8 Adult Sized Servings

* PLUS Cooking time: 50 minutes, Standing time: 10 minutes
Cranberry Upside-Down Cake

Recipe by Eshun Mott, Photo by Maya Visnyei


  • 1 1/4 cups granulate sugar , divided
  • 2 cups fresh cranberries
  • 1 1/2 cups all-purpose flour
  • 1 tsp baking powder
  • 1 tsp ground ginger
  • 1/2 tsp salt
  • 1/4 tsp cinnamon
  • 1/4 tsp baking soda
  • 1/2 cup unsalted butter
  • 1 large egg
  • 1 egg yolk
  • 1 tsp vanilla
  • 1/2 cup sour cream


  • Preheat oven to 350F.
  • Line the bottom of a 9-in. round cake pan with parchment paper. Butter the paper and sides heavily. (The paper will stick to the pan.)
  • Sprinkle ½ cup sugar evenly over the bottom of the pan and top with cranberries.
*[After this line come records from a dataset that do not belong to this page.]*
(** Reinserting a known row, when names agree and no queue is asked for. *)
Lemma insert_existing_same i mr w r :
  workflow_status (w_db w) !! in_workflow_id i = Some r →
  wf_name r = in_name i → in_queue_name i = None →
  let r1 := on_conflict_row i r in
  let dlq := exceeds_attempts (wf_status r) (wf_recovery_attempts r1) mr in
  insert_workflow_status i mr w =
  (Ok (mkInsertResult (wf_recovery_attempts r1) (wf_status r) (wf_name r) (wf_queue_name r)
         (wf_owner_xid r) dlq),
   w <| w_db ::= set_field workflow_status
          <[in_workflow_id i := if dlq then dead_letter_row r1 else r1]> |>).
Proof.
  intros Hr Hname Hq. unfold insert_workflow_status, upsert_workflow_status. run_M. rewrite Hr, Hq.
  change (wf_name (on_conflict_row i r)) with (wf_name r).
  rewrite bool_decide_eq_false_2 by (intros []; done). rewrite andb_false_r. simpl.
  destruct (exceeds_attempts _ _ _); simpl; by rewrite ?alter_insert_eq.
Qed.

(** [n] reinsertions of the same input, as [n] recoveries perform them. *)
Fixpoint reinsert (n : nat) (i : InsertWorkflowInput) (mr : Z) : M unit :=
  match n with
  | O => mret tt
  | S n => reinsert n i mr;; ir ← insert_workflow_status i mr; mret tt
  end.

Definition is_recovery_input (i : InsertWorkflowInput) : Prop :=
  in_status i = status_str Pending ∧ in_queue_name i = None ∧ in_increment i = 1.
Set aside.
  • Combine flour, baking powder, ground ginger, salt, cinnamon and baking soda in a bowl and stir until uniform.
  • Combine butter and remaining ¾ cup sugar in a large mixing bowl and beat with an electric mixer until fluffy. Add eggs and yolk one at a time and beat until incorporated. Beat in vanilla.
  • Add half of the flour mixture to the butter mixture and beat until combined. Add sour cream and mix until uniform, then beat in remaining flour mixture.
  • Dollop cake batter over cranberries in pan, and use a spatula to smooth into an even layer. Bake for 50 min or until a cake tester comes out clean.
  • Let stand 10 min, then run a knife around the edge of the pan to loosen and flip, inverted, onto a serving plate.

Nutrition (per serving)

  • Calories
  • 376,
  • Protein
  • 5 g,
  • Carbohydrates
  • 52 g,
  • Fat
  • 17 g,
  • Fibre
  • 2 g,
  • Sodium
  • 252 mg.


Don’t fear the upsidedown factor! Place a serving plate over the pan and flip the cake before it cools completely. Replace any cranberries left behind on the parchment paper, and no one will know!